7. Conservative PC (CPC) — Conservative Collider Orientation
Type: Constraint-based (conservative variant)
Output: e-pattern (equivalence class of CPDAGs)
Conservative PC (CPC) is a modification of the PC algorithm designed to avoid false-positive collider orientations by requiring stronger evidence before declaring a triple a collider. Instead of orienting all unshielded colliders using a single separating set, CPC checks all relevant separating sets and only orients a collider when all such tests agree.
This prevents erroneous collider orientations when CI tests are noisy or unstable.
7.1. Key Idea
Given an unshielded triple:
X — Y — Z with X not adjacent to Z
PC orients this as a collider X → Y ← Z if Y ∉ sepset(X, Z).
CPC strengthens this:
7.1.1. Conservative Collider Rule
For every separating set S such that
X ⟂ Z | S and S is a subset of adj(X) ∪ adj(Z):
If Y ∉ S for all such S, conclude:
X → Y ← Z (collider)If Y ∈ S for all such S, conclude:
X — Y — Z (noncollider)Otherwise:
Leave the triple unoriented (ambiguous)
The resulting graph is an e-pattern rather than a CPDAG—some orientations remain intentionally unresolved.
7.2. When to Use
Use CPC when:
You expect small sample sizes, noisy CI tests, or unstable separating sets
False-positive collider orientations would be costly (e.g., downstream adjustment sets)
You want a more conservative, robust version of PC
CPC is strictly more conservative than PC-Max and classic PC.
7.3. Prior Knowledge Support
CPC fully supports background knowledge, including:
Required edges
Forbidden edges
Tier/temporal constraints
Any other
Knowledgebox logic in Tetrad
All constraints are respected during adjacency and orientation phases.
7.4. Strengths
Greatly reduces false-positive collider orientations
Robust under sampling variability
Produces a safe e-pattern that captures uncertainty
Still quite fast in practice
7.5. Limitations
May leave many triples unoriented (intentionally)

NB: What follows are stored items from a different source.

(** One turn of the loop [for (int j = 0; j < 80; ++j)]. *)
Definition round (w : list Z) (j : Z) (st : state) : res state :=
  let '(a, b, c, d, e) := st in
  let '(f, k) :=
    if j <? 20 then (Z.lor (Z.land b c) (Z.land (not32 b) d), 0x5A827999)
    else if j <? 40 then (Z.lxor (Z.lxor b c) d, 0x6ED9EBA1)
    else if j <? 60 then
      (Z.lor (Z.lor (Z.land b c) (Z.land b d)) (Z.land c d), 0x8F1BBCDC)
    else (Z.lxor (Z.lxor b c) d, 0xCA62C1D6) in
  r5 <- leftRotate a 5 ;;
  let temp := u32 (r5 + f + e + k + at_ w j) in
  r30 <- leftRotate b 30 ;;
  Ok (temp, a, r30, c, d).

Definition chunk (paddedMessage : list Z) (i : Z) (st : state) : res state :=
  w <- schedule (decode paddedMessage i) ;;
  let '(h0, h1, h2, h3, h4) := st in
  '(a, b, c, d, e) <- for_loop (round w) 0 80 (h0, h1, h2, h3, h4) ;;
  Ok (add32 h0 a, add32 h1 b, add32 h2 c, add32 h3 d, add32 h4 e).

(** [for (size_t i = 0; i < paddedMessage.size(); i += 64)] *)
Fixpoint chunks (fuel : nat) (paddedMessage : list Z) (i : Z) (st : state)
  : res state :=
  if i <? Z.of_nat (length paddedMessage) then
    match fuel with
    | O => Fail OutOfFuel
    | S fuel' =>
        st' <- chunk paddedMessage i st ;;
        chunks fuel' paddedMessage (i + 64) st'
    end
  else Ok st.

(** [cout << hex << setfill('0') << setw(8) << result[i]] *)
Definition print_word (w : Z) : list ascii := setw 8 "0"%char (put_hex w).

Definition output (st : state) : list ascii :=
  let '(h0, h1, h2, h3, h4) := st in
  flat_map print_word [h0; h1; h2; h3; h4].

Definition sha1_state (message : list byte) : res state :=
  paddedMessage <- padding message ;;
  chunks (length paddedMessage) paddedMessage 0 init.

Definition sha1 (message : list byte) : res string :=
  st <- sha1_state message ;;
  Ok (string_of_list_ascii (output st)).

End Sha1.

(** ** src/Sha1.cpp: SHA-1 over stdin, read in 64-byte chunks *)

Module Sha1Stream.

Definition leftRotate (x c : Z) : res Z :=
  if (0 <=? c) && (c <? 32) && (0 <=? 32 - c) && (32 - c <? 32)
  then Ok (Z.lor (u32 (Z.shiftl x c)) (Z.shiftr x (32 - c)))
  else Fail UndefinedShift.

Definition state : Type := (Z * Z * Z * Z * Z)%type.

Definition init : state :=
  (0x67452301, 0xEFCDAB89, 0x98BADCFE, 0x10325476, 0xC3D2E1F0).

(** [w[0..15]]: the first 64 bytes of [block], big-endian words. *)
Definition decode (block : list Z) : list Z :=
  map (fun j =>
         u32 (Z.lor (Z.lor (Z.lor (Z.shiftl (at_ block (j * 4)) 24)
                                  (Z.shiftl (at_ block (j * 4 + 1)) 16))
                           (Z.shiftl (at_ block (j * 4 + 2)) 8))
                    (at_ block (j * 4 + 3))))
      (map Z.of_nat (seq 0 16)).

Definition extend (j : Z) (w : list Z) : res (list Z) :=
  x <- leftRotate
         (Z.lxor (Z.lxor (Z.lxor (at_ w (j - 3)) (at_ w (j - 8))) (at_ w (j - 14)))
                 (at_ w (j - 16))) 1 ;;
  Ok (w ++ [x]).

(** The common tail of the four round loops. *)
Definition step (f k : Z) (w : list Z) (j : Z) (st : state) : res state :=
  let '(a, b, c, d, e) := st in
  r5 <- leftRotate a 5 ;;
  let temp := u32 (r5 + f + e + k + at_ w j) in
  r30 <- leftRotate b 30 ;;
  Ok (temp, a, r30, c, d).

Definition round1 (w : list Z) (j : Z) (st : state) : res state :=
  let '(a, b, c, d, e) := st in
  step (Z.lor (Z.land b c) (Z.land (not32 b) d)) 0x5A827999 w j st.

Definition round2 (w : list Z) (j : Z) (st : state) : res state :=
  let '(a, b, c, d, e) := st in
  step (Z.lxor (Z.lxor b c) d) 0x6ED9EBA1 w j st.

Definition round3 (w : list Z) (j : Z) (st : state) : res state :=
  let '(a, b, c, d, e) := st in
  step (Z.lor (Z.lor (Z.land b c) (Z.land b d)) (Z.land c d)) 0x8F1BBCDC w j st.

Definition round4 (w : list Z) (j : Z) (st : state) : res state :=
  let '(a, b, c, d, e) := st in
  step (Z.lxor (Z.lxor b c) d) 0xCA62C1D6 w j st.

Definition transform (block : list Z) (st : state) : res state :=
  w <- for_loop extend 16 64 (decode block) ;;
  let '(h0, h1, h2, h3, h4) := st in
  st1 <- for_loop (round1 w) 0 20 (h0, h1, h2, h3, h4) ;;
  st2 <- for_loop (round2 w) 20 20 st1 ;;
  st3 <- for_loop (round3 w) 40 20 st2 ;;
  '(a, b, c, d, e) <- for_loop (round4 w) 60 20 st3 ;;
  Ok (add32 h0 a, add32 h1 b, add32 h2 c, add32 h3 d, add32 h4 e).

(** [while (cin.read(buffer, 64))], as in [src/Md5.cpp]. *)
Fixpoint read_loop (fuel : nat) (input : list byte) (buffer : list Z)
         (st : state) (totalBytes : Z) : res (state * Z * list Z * nat) :=
  if (64 <=? length input)%nat then
    match fuel with
    | O => Fail OutOfFuel
    | S fuel' =>
        let buffer := map byte_val (firstn 64 input) in
        let totalBytes := u64 (totalBytes + 64) in
        st <- transform buffer st ;;
        read_loop fuel' (skipn 64 input) buffer st totalBytes
    end
  else
    let bytesRead := length input in
    Ok (st, totalBytes, memcpy buffer (map byte_val input) bytesRead, bytesRead).

(** [for (i = 7; i >= 0; --i)
       block[56 + (7 - i)] = (totalBits >> (i * 8)) & 0xFF] *)
Definition store_length (block : list Z) (totalBits : Z) : list Z :=
  fold_left
    (fun blk i =>
       store blk (56 + (7 - i)) (Z.land (Z.shiftr totalBits (Z.of_nat i * 8)) 0xFF))
    (rev (seq 0 8)) block.

(** The calls of [transform] that follow the read loop, in program order. *)
Definition final_calls (buffer : list Z) (bytesRead : nat) (totalBytes : Z)
  : list (list Z) :=
  let finalBlock := memset0 (repeat 0 128) 128 in
  let finalBlock := memcpy finalBlock buffer bytesRead in
  let finalBlock := store finalBlock bytesRead 0x80 in
  let totalBits := u64 (totalBytes * 8) in
  if (bytesRead <? 56)%nat then
    [store_length finalBlock totalBits]
  else
    let first := finalBlock in
    let finalBlock := memset0 finalBlock 64 in
    [first; store_length finalBlock totalBits].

Produces an e-pattern rather than a CPDAG, so fewer directions may be implied
Conservative nature may propagate to downstream inference
7.6. Key Parameters in Tetrad
CPC is implemented as a collider orientation style inside the PC search wrapper, so it shares PC’s parameters:
Parameter (camelCase) |
Description |
|---|---|
|
Use stable (order-independent) adjacency search. |
|
Set to “Conservative” to use CPC rules. |
|
Allow temporary bidirected edges. |
|
Maximum conditioning set size. |
|
FDR-controlled CI testing option. |
|
Lag structure for time-series data. |
|
Replicate lag structure across slices. |
|
Log CI tests and orientation steps. |
See the main PC documentation for general parameter behavior.
7.7. Reference
The original peer-reviewed publication:
Ramsey, J., Zhang, J., & Spirtes, P. (2006).
Adjacency-faithfulness and conservative causal inference.
In Proceedings of the 22nd Conference on Uncertainty in Artificial Intelligence (UAI-06), pp. 401–408.
A later archival version:
Ramsey, J., Zhang, J., & Spirtes, P. L. (2012). Adjacency-faithfulness and conservative causal inference. arXiv:1206.6843.
7.8. Summary
Conservative PC provides a safe, cautious variant of PC, orienting only those colliders supported unanimously by all relevant separating sets. It is ideal when avoiding false orientations is more important than maximizing orientation coverage.